A rather related point

The docker image comes with the following java

root@73a798cc3303:/opt/spark/work-dir# java -version
openjdk version "11.0.12" 2021-07-20
OpenJDK Runtime Environment 18.9 (build 11.0.12+7)
OpenJDK 64-Bit Server VM 18.9 (build 11.0.12+7, mixed mode, sharing)

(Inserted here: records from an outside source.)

(** * FilterManager: a shallow embedding of the data-grid filter coordination core

    The development follows [filterManager.ts]: the per-column filter wrappers,
    the quick filter, the active filter sets, row-pass evaluation and the bulk
    model import/export.  JavaScript objects live in stores indexed by
    reference, [AgPromise] callbacks are kept as first-order tokens, and every
    method is a computation in a state-and-exception monad. *)

From Stdlib Require Import List String Ascii ZArith Bool Lia Arith PeanoNat.
From Stdlib Require Import Permutation.
From Stdlib Require Import DecimalString.
From Stdlib Require Import PrimFloat SpecFloat FloatOps.
Import ListNotations.

Set Warnings "-register-all".

Local Open Scope string_scope.
Local Open Scope list_scope.

(* ===================================================================== *)
(** ** JavaScript strings *)
(* ===================================================================== *)

(** Strings are sequences of bytes (the UTF-8 form of the JavaScript
    string), which is all that [indexOf], [split(' ')] and [join] need.
    What depends on the letters, [String.prototype.toUpperCase], is a
    function of the host (see [Host]). *)
Module JsString.

(** [startsWith p s]: [p] is a prefix of [s]. *)
Fixpoint startsWith (p s : string) : bool :=
  match p, s with
  | EmptyString, _ => true
  | String _ _, EmptyString => false
  | String a p', String b s' => Ascii.eqb a b && startsWith p' s'
  end.

(** [s.indexOf(p)]: the first position at which [p] occurs, or -1. *)
Fixpoint indexOfFrom (i : Z) (s p : string) : Z :=
  if startsWith p s then i
  else match s with
       | EmptyString => (-1)%Z
       | String _ s' => indexOfFrom (i + 1) s' p
       end.

Definition indexOf (s p : string) : Z := indexOfFrom 0 s p.

(** [s.indexOf(p) >= 0] *)
Definition includes (s p : string) : bool := (0 <=? indexOf s p)%Z.

(** [s.split(sep)] for a separator predicate; with a one-character
    separator this is [String.prototype.split]: empty pieces are kept
    and the empty string splits into one empty piece. *)
Fixpoint splitBy (isSep : ascii -> bool) (s : string) : list string :=
  match s with
  | EmptyString => [EmptyString]
  | String c s' =>
      if isSep c then EmptyString :: splitBy isSep s'
      else match splitBy isSep s' with
           | [] => [String c EmptyString]
           | piece :: rest => String c piece :: rest
           end
  end.

Definition split (sep : ascii) (s : string) : list string :=
  splitBy (Ascii.eqb sep) s.

(** [parts.join(sep)] *)
Fixpoint join (sep : string) (parts : list string) : string :=
  match parts with
  | [] => EmptyString
  | [p] => p
  | p :: rest => p ++ sep ++ join sep rest
  end.

Fixpoint contains_char (c : ascii) (s : string) : bool :=
  match s with
  | EmptyString => false
  | String a s' => Ascii.eqb a c || contains_char c s'
  end.

Definition isEmpty (s : string) : bool :=
  match s with EmptyString => true | _ => false end.

(** Prop-level reading of [includes]: [p] occurs in [s]. *)
Definition occurs (p s : string) : Prop :=
  exists a b : string, s = (a ++ p ++ b)%string.

End JsString.
Import JsString.


(* ===================================================================== *)
(** ** JavaScript values *)
(* ===================================================================== *)

(** Cell values, filter models and option values: the JSON-like part of the
    JavaScript value space.  Objects keep their properties in property
    order. *)
Inductive value : Type :=
| VUndefined
| VNull
| VBool (b : bool)
| VNumber (n : float)
| VString (s : string)
| VArray (items : list value)
| VObject (fields : list (string * value)).

(** Numbers are IEEE 754 doubles.  Two numbers are structurally the same
    when they decode to the same sign, mantissa and exponent. *)
Definition number_eqb (x y : float) : bool :=
  match Prim2SF x, Prim2SF y with
  | S754_zero s, S754_zero s' => Bool.eqb s s'
  | S754_infinity s, S754_infinity s' => Bool.eqb s s'
  | S754_nan, S754_nan => true
  | S754_finite s m e, S754_finite s' m' e' =>
      Bool.eqb s s' && Pos.eqb m m' && Z.eqb e e'
  | _, _ => false
  end.

(** Structural comparison of two values, property by property and item by
    item. *)
Fixpoint value_eqb (a b : value) : bool :=
  match a, b with
  | VUndefined, VUndefined => true
  | VNull, VNull => true
  | VBool x, VBool y => Bool.eqb x y
  | VNumber x, VNumber y => number_eqb x y
  | VString x, VString y => String.eqb x y
  | VArray xs, VArray ys =>
      (fix items_eqb (xs ys : list value) {struct xs} : bool :=
         match xs, ys with
         | [], [] => true
         | x :: xs', y :: ys' => value_eqb x y && items_eqb xs' ys'
         | _, _ => false
         end) xs ys
  | VObject xs, VObject ys =>
      (fix fields_eqb (xs ys : list (string * value)) {struct xs} : bool :=
         match xs, ys with
         | [], [] => true
         | (k, x) :: xs', (k', y) :: ys' =>
             String.eqb k k' && value_eqb x y && fields_eqb xs' ys'
         | _, _ => false
         end) xs ys
  | _, _ => false
  end.

(** Modelled from the spec: [exists] of utils/generic is not among the
    sources.  The spec calls what it rejects "missing values"; the helper's
    contract is [value != null && value !== ''], so [null], [undefined] and
    the empty string are missing (setting the empty text clears the quick
    filter). *)
Definition exists_ (v : value) : bool :=
  match v with
  | VUndefined | VNull => false
  | VString s => negb (isEmpty s)
  | _ => true
  end.

(** Modelled from the spec: [_.jsonEquals] of utils is not among the
    sources; the spec describes it as "structural deep-equality, not
    reference". *)
Definition jsonEquals (a b : value) : bool := value_eqb a b.

(** [typeof value] *)
Definition typeOf (v : value) : string :=
  match v with
  | VUndefined => "undefined"
  | VBool _ => "boolean"
  | VNumber _ => "number"
  | VString _ => "string"
  | VNull | VArray _ | VObject _ => "object"
  end.

(** [obj[key]]: property read; an absent property reads [undefined]. *)
Fixpoint getProperty (fields : list (string * value)) (key : string) : value :=
  match fields with
  | [] => VUndefined
  | (k, v) :: rest => if String.eqb k key then v else getProperty rest key
  end.

(** [Object.keys(obj)] *)
Definition Object_keys (fields : list (string * value)) : list string :=
  nodup string_dec (map fst fields).

(** [obj[key] = v] on an object under construction. *)
Fixpoint setProperty (fields : list (string * value)) (key : string) (v : value)
  : list (string * value) :=
  match fields with
  | [] => [(key, v)]
  | (k, x) :: rest =>
      if String.eqb k key then (k, v) :: rest
      else (k, x) :: setProperty rest key v
  end.

(* ===================================================================== *)
(** ** Entities *)
(* ===================================================================== *)

(** Objects are held in stores and named by reference. *)
Definition ref := nat.

(** [RowNode]: the fields the filter manager reads.  The one field it
    writes, [quickFilterAggregateText], is kept in a store of its own (see
    [World]), so that no getter sees it. *)
Record RowNode := mkRowNode {
  data : value;
  aggData : value
}.

(** [ColDef]: [getQuickFilterText] receives the value and the node; the
    column, its definition, the api and the context of the params object
    are those of the column that carries the callback. *)
Record ColDef := mkColDef {
  colDef_filter : value;
  cellDataType : value;
  getQuickFilterText : option (value -> RowNode -> value)
}.

(** [Column], through the accessors the manager calls: [getColId],
    [getColDef], [isPrimary], [isFilterAllowed], [isValueActive] and the
    flag written by [setFilterActive]. *)
Record Column := mkColumn {
  colId : string;
  colDef : ColDef;
  primary : bool;
  filterAllowed : bool;
  valueActive : bool;
  filterActive : bool
}.

(** What [filter.setModel(model)] hands back: nothing, or a promise that is
    already resolved, or one that the filter resolves later. *)
Inductive SetModelReturn := ReturnsVoid | ReturnsResolved | ReturnsPending.

(** What [filter.getGui()] hands back: a DOM element, or a value that is
    none (a template string, [undefined], [null], ...). *)
Inductive Gui :=
| GuiElement
| GuiValue (v : value).

(** [IFilterComp]: a filter instance is its internal state and the methods
    it implements; [None] is a method the instance lacks. *)
Module IFilter.

Record IFilterComp := mkFilter {
  filterState : value;
  isFilterActive : option (value -> bool);
  doesFilterPass : option (value -> RowNode -> value -> bool);
  getModel : option (value -> value);
  setModel : option (value -> value -> value * SetModelReturn);
  onAnyFilterChanged : option (value -> value);
  onNewRowsLoaded : option (value -> value);
  getGui : option (value -> Gui)
}.

End IFilter.

Abbreviation IFilterComp := IFilter.IFilterComp.
Abbreviation mkFilter := IFilter.mkFilter.

Inductive FilterRequestSource := COLUMN_MENU | TOOLBAR | NO_UI.

Inductive DestroySource := api | columnChanged | gridDestroyed.

(** The callbacks this class hands to [filterPromise.then], as tokens: a
    pending promise keeps them in [waiters] until it resolves. *)
Inductive FilterWaiter :=
| ThenSetModel (newModel : value) (apply : ref)
| ThenAnyFilterChanged (filterInstance : option ref)
| ThenNewRowsLoaded
| ThenPutIntoGui (source : FilterRequestSource)
| ThenDispose (source : DestroySource).

(** The callbacks handed to the promise that [setModel] returned. *)
Inductive ModelWaiter :=
| ThenResolveApply (apply : ref)
| ThenFinishDispose (wrapper : ref) (filter : ref) (source : DestroySource).

(** [AgPromise<IFilterComp>]: [resolution] is the instance once resolved. *)
Record FilterPromise := mkFilterPromise {
  resolution : option ref;
  waiters : list FilterWaiter
}.

(** The promise made by [setModelOnFilterWrapper]; its waiters are the
    [AgPromise.all] promises it was handed to. *)
Record ApplyPromise := mkApplyPromise {
  applyResolved : bool;
  applyWaiters : list ref
}.

(** The promise made by [AgPromise.all]; its waiters are the before-models
    of the comparisons that follow it. *)
Record AllPromise := mkAllPromise {
  remainingToResolve : Z;
  allResolved : bool;
  allWaiters : list (list (string * value))
}.

(** What [compDetails.newAgStackInstance()] does for a filter component. *)
Inductive Instantiation :=
| NoInstance
| InstanceReady (instance : IFilterComp)
| InstancePending.

Record UserCompDetails := mkCompDetails {
  componentClass : string;
  newAgStackInstance : Instantiation
}.

(** [guiPromise]: resolved with [null] at creation, then pending or
    resolved with the filter's element. *)
Inductive GuiPromise := GuiNone | GuiPending | GuiMounted.

Record FilterWrapper := mkFilterWrapper {
  column : ref;
  filterPromise : option FilterPromise;
  guiPromise : GuiPromise;
  compDetails : option UserCompDetails
}.

Inductive GridEvent :=
| EVENT_FILTER_CHANGED (columns : list ref) (additionalEventAttributes : option value)
| EVENT_FILTER_OPENED (column : ref) (source : FilterRequestSource)
| EVENT_FILTER_DESTROYED (source : DestroySource) (column : ref).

For Java 8 I believe debian buster does not support Java 8,. This will be
added to the docker image.

Any particular java 8 we should go for.

For now I am using jdk1.8.0_201 which is Oracle Java. Current debian
versions built in GCP use

openjdk version "1.8.0_292"

Shall we choose and adopt one java 8 version for docker images? This will
be in addition to java 11 already installed with base

----------
From: Holden Karau <ho...@pigscanfly.ca>
Date: Wed, 18 Aug 2021 at 21:27
To: Mich Talebzadeh <mi...@gmail.com>
Cc: Andrew Melo <an...@gmail.com>, Maciej <ms...@gmail.com>,
Spark dev list <de...@spark.apache.org>

So the default image we use right now for the 3.2 line is 11-jre-slim, in
3.0 we used 8-jre-slim, I think these are ok bases for us to build from
unless someone has a good reason otherwise?

----------
From: Mich Talebzadeh <mi...@gmail.com>
Date: Wed, 18 Aug 2021 at 23:42
To: Holden Karau <ho...@pigscanfly.ca>
Cc: Andrew Melo <an...@gmail.com>, Maciej <ms...@gmail.com>,
Spark dev list <de...@spark.apache.org>

We have both base images now

REPOSITORY       TAG                                      IMAGE ID
 CREATED              SIZE
openjdk          8-jre-slim                               0d0a85fdf642   40
hours ago         187MB
openjdk          11-jre-slim                              eb77da2ec13c   3
weeks ago          221MB

Only java version differences:

For 11-jre-slim we have:

ARG java_image_tag=*11-jre-slim*

FROM openjdk:${java_image_tag}

And for 8-jre-slim

ARG java_image_tag=*8-jre-slim*

FROM openjdk:${java_image_tag}

----------
From: Ankit Gupta <in...@gmail.com>
Date: Sat, 21 Aug 2021 at 15:50
To: Mich Talebzadeh <mi...@gmail.com>
Cc: Holden Karau <ho...@pigscanfly.ca>, Andrew Melo <an...@gmail.com>,
Maciej <ms...@gmail.com>, Spark dev list <de...@spark.apache.org>

Hey All

Just a suggestion, or maybe a future enhancement, we should also try and
use different base OSs like buster, alpine, slim, stretch, etc. and add
that in the tag as well. This will help the users to choose the images
according to their requirements.

Thanks and Regards.

Ankit Prakash Gupta
info.ankitp@gmail.com
LinkedIn : https://www.linkedin.com/in/infoankitp/
Medium: https://medium.com/@info.ankitp

----------
From: Mich Talebzadeh <mi...@gmail.com>
Date: Sat, 25 Dec 2021 at 16:24
To:
Cc: Spark dev list <de...@spark.apache.org>
----------
From: Mich Talebzadeh <mi...@gmail.com>
Date: Mon, 21 Feb 2022 at 22:08
To: Holden Karau <ho...@pigscanfly.ca>
Cc: dev <de...@spark.apache.org>

Fwd: Time to start publishing Spark Docker Images?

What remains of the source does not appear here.